This black bean and sweet potato chili is super simple and rich with health benefits. It can be made with canned beans for convenience.

Makes 6 servings


1 tablespoon vegetable broth or water
1 cup onion
3 garlic cloves
1 teaspoon salt
2 teaspoons cumin powder
2 teaspoons chili powder
1 teaspoon oregano
1 1/2 cups cooked or canned black beans
1 1/2 cups diced sweet potatoes
2 cups canned diced tomatoes
2 cups water


In a large pot heat the tablespoon of water or vegetable broth. Add the onion and garlic, stirring constantly so it does not stick. Add the salt, cumin, chili powder, and oregano. Cook for 30 seconds to let off a delicious scent.

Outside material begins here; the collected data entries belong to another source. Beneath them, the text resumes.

(* ===== verification/Verdict.v ===== *)
(** * Verdict, severity counts and findings hash ([verdict.py]) *)

From Stdlib Require Import String.
From stdpp Require Import numbers.
From S2P Require Import Prelude PyText PyHash DiffMap.
#[local] Open Scope Z_scope.

Inductive Severity : Type := Sev_critical | Sev_high | Sev_medium | Sev_low | Sev_info.
#[export] Instance Severity_eq_dec : EqDecision Severity.
Proof. solve_decision. Defined.

Definition Severity_value (s : Severity) : pystr :=
  match s with
  | Sev_critical => u8 "critical"
  | Sev_high => u8 "high"
  | Sev_medium => u8 "medium"
  | Sev_low => u8 "low"
  | Sev_info => u8 "info"
  end.

Inductive Category : Type := Cat_security | Cat_correctness | Cat_performance | Cat_readability.
#[export] Instance Category_eq_dec : EqDecision Category.
Proof. solve_decision. Defined.

Definition Category_value (c : Category) : pystr :=
  match c with
  | Cat_security => u8 "security"
  | Cat_correctness => u8 "correctness"
  | Cat_performance => u8 "performance"
  | Cat_readability => u8 "readability"
  end.

Inductive Verdict : Type := V_blocking | V_attention | V_clean.
#[export] Instance Verdict_eq_dec : EqDecision Verdict.
Proof. solve_decision. Defined.

Inductive SeverityThreshold : Type := Th_all | Th_warning | Th_critical.

Definition SEVERITIES : list Severity := [Sev_critical; Sev_high; Sev_medium; Sev_low; Sev_info].

Definition PUBLISHED_SEVERITIES (t : SeverityThreshold) : list Severity :=
  match t with
  | Th_all => SEVERITIES
  | Th_warning => [Sev_critical; Sev_high; Sev_medium; Sev_low]
  | Th_critical => [Sev_critical; Sev_high]
  end.

Record HashedFinding : Type := mkHashedFinding {
  hf_path : pystr;
  hf_line_start : Z;
  hf_line_end : option Z;
  hf_severity : Severity;
  hf_category : Category;
  hf_title : pystr;
  hf_body : pystr;
  hf_suggestion : option pystr;
  hf_inline : bool
}.

(** The counts, as the function from each severity to its number. *)
Definition severity_counts (severities : list Severity) (s : Severity) : Z :=
  py_len (List.filter (λ x, bool_decide (x = s)) severities).

Definition severity_count_phrase (counts : Severity → Z) : pystr :=
  join (u8 ", ") ((λ s, Severity_value s ++ u8 ": " ++ str_of_Z (counts s)) <$> SEVERITIES).

Definition positive (z : Z) : bool := negb (z =? 0).

Definition verdict (severities : list Severity) : Verdict :=
  let counts := severity_counts severities in
  if positive (counts Sev_critical) || positive (counts Sev_high) then V_blocking
  else if positive (counts Sev_medium) || positive (counts Sev_low) then V_attention
  else V_clean.

Definition coverage_verdict (severities : list Severity) (coverage_status : option pystr)
  : option Verdict :=
  let result := verdict severities in
  if bool_decide (result = V_clean) && negb (ostr_eqb coverage_status (Some (u8 "complete")))
  then None else Some result.

Definition ascii_upper (c : char) : char :=
  if (97 <=? c)%N && (c <=? 122)%N then (c - 32)%N else c.

(** [repository_review_event.upper()]: the stored values are ASCII. *)
Definition review_event (repository_review_event : pystr) (run_verdict : option Verdict) : pystr :=
  if ((ascii_upper <$> repository_review_event) =?s u8 "REQUEST_CHANGES")
     && bool_decide (run_verdict = Some V_blocking)
  then u8 "REQUEST_CHANGES" else u8 "COMMENT".

Definition hashed_json (f : HashedFinding) : json :=
  JObj [(u8 "path", JStr (hf_path f));
        (u8 "line_start", JInt (hf_line_start f));
        (u8 "line_end", JOpt JInt (hf_line_end f));
        (u8 "severity", JStr (Severity_value (hf_severity f)));
        (u8 "category", JStr (Category_value (hf_category f)));
        (u8 "title", JStr (hf_title f));
        (u8 "body", JStr (hf_body f));
        (u8 "suggestion", JOpt JStr (hf_suggestion f));
        (u8 "inline", JBool (hf_inline f))].

Definition hash_key (f : HashedFinding) : pystr := json_dumps true (hashed_json f).
Definition hash_leb (a b : HashedFinding) : bool := str_leb (hash_key a) (hash_key b).

(** [None] when the text has a lone surrogate, which [encode] refuses. *)
Definition findings_hash (findings : list HashedFinding) : option pystr :=
  sha256_text (json_dumps false (JList (hashed_json <$> py_sorted hash_leb findings))).

(** [uuid5]: the first 16 bytes of the SHA-1 of namespace and name, with version and variant. *)
Definition hex_value (c : char) : N := if (c <? 58)%N then (c - 48)%N else (c - 87)%N.
Definition hex_number (s : pystr) : N := fold_left (λ acc c, (acc * 16 + hex_value c)%N) s 0%N.

Definition uuid5 (namespace : UUID) (name : pystr) : option UUID :=
  (λ bytes,
     let v := hex_number (take 32 (sha1_hex (be_bytes 16 namespace ++ bytes))) in
     let v := N.lor (N.land v (N.lxor (N.ones 128) (N.shiftl 15 76))) (N.shiftl 5 76) in
     N.lor (N.land v (N.lxor (N.ones 128) (N.shiftl 3 62))) (N.shiftl 2 62))
  <$> utf8_encode name.

Definition publish_message_id (run_id : UUID) (head_sha hash_ : pystr) : option UUID :=
  uuid5 run_id (head_sha ++ u8 ":" ++ hash_).

Example uuid5_vector : uuid5 5 (u8 "abc:def") = Some 55675818302147415455009826777005560657%N.
Proof. vm_compute. reflexivity. Qed.

(** ** Facts *)

Lemma severity_counts_positive severities s :
  positive (severity_counts severities s) = true ↔ In s severities.
Proof.
  unfold positive, severity_counts. rewrite negb_true_iff, Z.eqb_neq. unfold py_len.
  split.
  - intros H. destruct (List.filter _ severities) as [|x l] eqn:E; [done|].
    assert (Hin : In x (List.filter (λ x, bool_decide (x = s)) severities)) by (rewrite E; by left).
    apply List.filter_In in Hin as [Hin Hx]. by case_bool_decide; subst.
  - intros Hin. assert (Hf : In s (List.filter (λ x, bool_decide (x = s)) severities)).
    { apply List.filter_In. by rewrite bool_decide_true. }
    destruct (List.filter _ severities); [done|]. cbn. lia.
Qed.

(** Sorting by a total preorder whose ties are equal gives one list per multiset. *)
Lemma sorted_perm_eq {A} (leb : A → A → bool) l1 : ∀ l2,
  (∀ a b c, leb a b = true → leb b c = true → leb a c = true) →
  (∀ a b, In a l1 → In b l1 → leb a b = true → leb b a = true → a = b) →
  Sorted (leP leb) l1 → Sorted (leP leb) l2 → Permutation l1 l2 → l1 = l2.
Proof.
  induction l1 as [|a l1 IH]; intros l2 Htr Hanti H1 H2 Hp.
  - by apply Permutation_nil_l in Hp as ->.
  - destruct l2 as [|b l2]; [by apply Permutation_sym, Permutation_nil_l in Hp|].
    apply Sorted_StronglySorted in H1, H2; [|by intros ? ? ?; apply Htr..].
    inversion H1 as [|? ? S1 F1]; inversion H2 as [|? ? S2 F2]; subst.
    assert (a = b) as ->.
    { assert (Ha : In a (b :: l2)) by (eapply Permutation_in; [done|by left]).
      assert (Hb : In b (a :: l1)) by (eapply Permutation_in; [symmetry; done|by left]).
      destruct Ha as [->|Ha]; [done|]. destruct Hb as [->|Hb]; [done|].
      rewrite List.Forall_forall in F1, F2.
      apply Hanti; [by left|by right|by apply F1|by apply F2]. }
    f_equal. apply IH; [done| | | |by eapply Permutation_cons_inv].
    + intros x y Hx Hy. apply Hanti; by right.
    + by apply StronglySorted_Sorted.
    + by apply StronglySorted_Sorted.
Qed.

(** ** Properties *)

(**  The verdict and what is done with it: a run is blocking exactly when some finding is
    critical or high, otherwise attention exactly when some is medium or low; a clean verdict is
    kept only for complete coverage and a risk verdict always; changes are requested only for a
    blocking verdict of an opted-in repository. *)
Theorem coverage_verdict_sound severities status event :
  (coverage_verdict severities status = Some V_blocking
     ↔ In Sev_critical severities ∨ In Sev_high severities)
  ∧ (coverage_verdict severities status = Some V_attention
     ↔ ¬ In Sev_critical severities ∧ ¬ In Sev_high severities
       ∧ (In Sev_medium severities ∨ In Sev_low severities))
  ∧ (coverage_verdict severities status = Some V_clean
     ↔ status = Some (u8 "complete") ∧ ∀ s, In s severities → s = Sev_info)
  ∧ (review_event event (coverage_verdict severities status) = u8 "REQUEST_CHANGES"
     ↔ (ascii_upper <$> event) = u8 "REQUEST_CHANGES"
       ∧ (In Sev_critical severities ∨ In Sev_high severities)).
Proof.
  assert (Hb : coverage_verdict severities status = Some V_blocking
     ↔ In Sev_critical severities ∨ In Sev_high severities).
  { unfold coverage_verdict, verdict. rewrite <- !severity_counts_positive.
    destruct (positive (_ Sev_critical)), (positive (_ Sev_high)), (positive (_ Sev_medium)),
      (positive (_ Sev_low)), (ostr_eqb _ _); cbn; naive_solver. }
  split; [done|]. split; [|split].
  - unfold coverage_verdict, verdict. rewrite <- !severity_counts_positive.
    destruct (positive (_ Sev_critical)), (positive (_ Sev_high)), (positive (_ Sev_medium)),
      (positive (_ Sev_low)), (ostr_eqb _ _); cbn; naive_solver.
  - assert (Hinfo : (∀ s, In s severities → s = Sev_info)
       ↔ ¬ In Sev_critical severities ∧ ¬ In Sev_high severities
         ∧ ¬ In Sev_medium severities ∧ ¬ In Sev_low severities).
    { split; [intros H; repeat split; intros Hi; by apply H in Hi|].
      intros (?&?&?&?) [] Hs; tauto. }
    rewrite Hinfo, <- ostr_eqb_eq, <- !severity_counts_positive.
    unfold coverage_verdict, verdict.
    destruct (positive (_ Sev_critical)), (positive (_ Sev_high)), (positive (_ Sev_medium)),
      (positive (_ Sev_low)), (ostr_eqb _ _); cbn; naive_solver.
  - unfold review_event. rewrite <- Hb.
    destruct ((ascii_upper <$> event) =?s u8 "REQUEST_CHANGES") eqn:E; to_prop; cbn [andb].
    + case_bool_decide; [naive_solver|]. split; [discriminate|naive_solver].
    + split; [discriminate|naive_solver].
Qed.

(**  The findings hash does not depend on the order in which the findings are read: two
    listings of the same findings hash alike, provided findings with the same canonical JSON are
    the same finding. *)
Theorem findings_hash_order l1 l2 :
  Permutation l1 l2 →
  (∀ a b, In a l1 → In b l1 → hash_key a = hash_key b → a = b) →
  findings_hash l1 = findings_hash l2.
Proof.
  intros Hp Hinj. unfold findings_hash. do 4 f_equal.
  apply (sorted_perm_eq hash_leb).
  - intros a b c. apply str_leb_trans.
  - intros a b Ha Hb H1 H2. rewrite In_py_sorted in Ha, Hb.
    apply Hinj; [done..|]. by apply str_leb_antisym.
  - apply py_sorted_sorted. intros. apply str_leb_total.
  - apply py_sorted_sorted. intros. apply str_leb_total.
  - by rewrite !py_sorted_perm.
Qed.

Definition sample_hashed (path : string) (sev : Severity) : HashedFinding :=
  mkHashedFinding (u8 path) 3 None sev Cat_security (u8 "t") (u8 "b") None true.

Lemma findings_hash_order_witness :
  findings_hash [sample_hashed "a" Sev_high; sample_hashed "b" Sev_low]
  = findings_hash [sample_hashed "b" Sev_low; sample_hashed "a" Sev_high].
Proof.
  apply findings_hash_order; [apply Permutation_swap|].
  intros a b [<-|[<-|[]]] [<-|[<-|[]]] H; try reflexivity;
    exfalso; vm_compute in H; discriminate H.
Defined.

Add the sweet potato and cook for about 3 minutes. Add the tomato, water, and beans. Cover and simmer for 15 to 20 minutes. Ensure the sweet potatoes are cooked.

Optional: Serve with avocado, chopped cilantro, and tortilla chips, rice, or quinoa.

Source: Alejandra Graf, chef and photographer, founder of

Per serving: Calories: 118 Calories; Fat: 0 g; Saturated Fat: 0.1 g; Calories from Fat: 5.6%; Cholesterol: 0 mg; Protein: 5.6 g; Carbohydrate: 23.8 g; Sugar: 4.2 g; Fiber: 7.3 g; Sodium: 451 mg; Calcium: 78 mg; Iron: 2.5 mg; Vitamin C: 13.4 mg; Beta-Carotene: 186 mcg; Vitamin E: 1.1 mg

Please feel free to tailor Physicians Committee recipes to suit your individual dietary needs.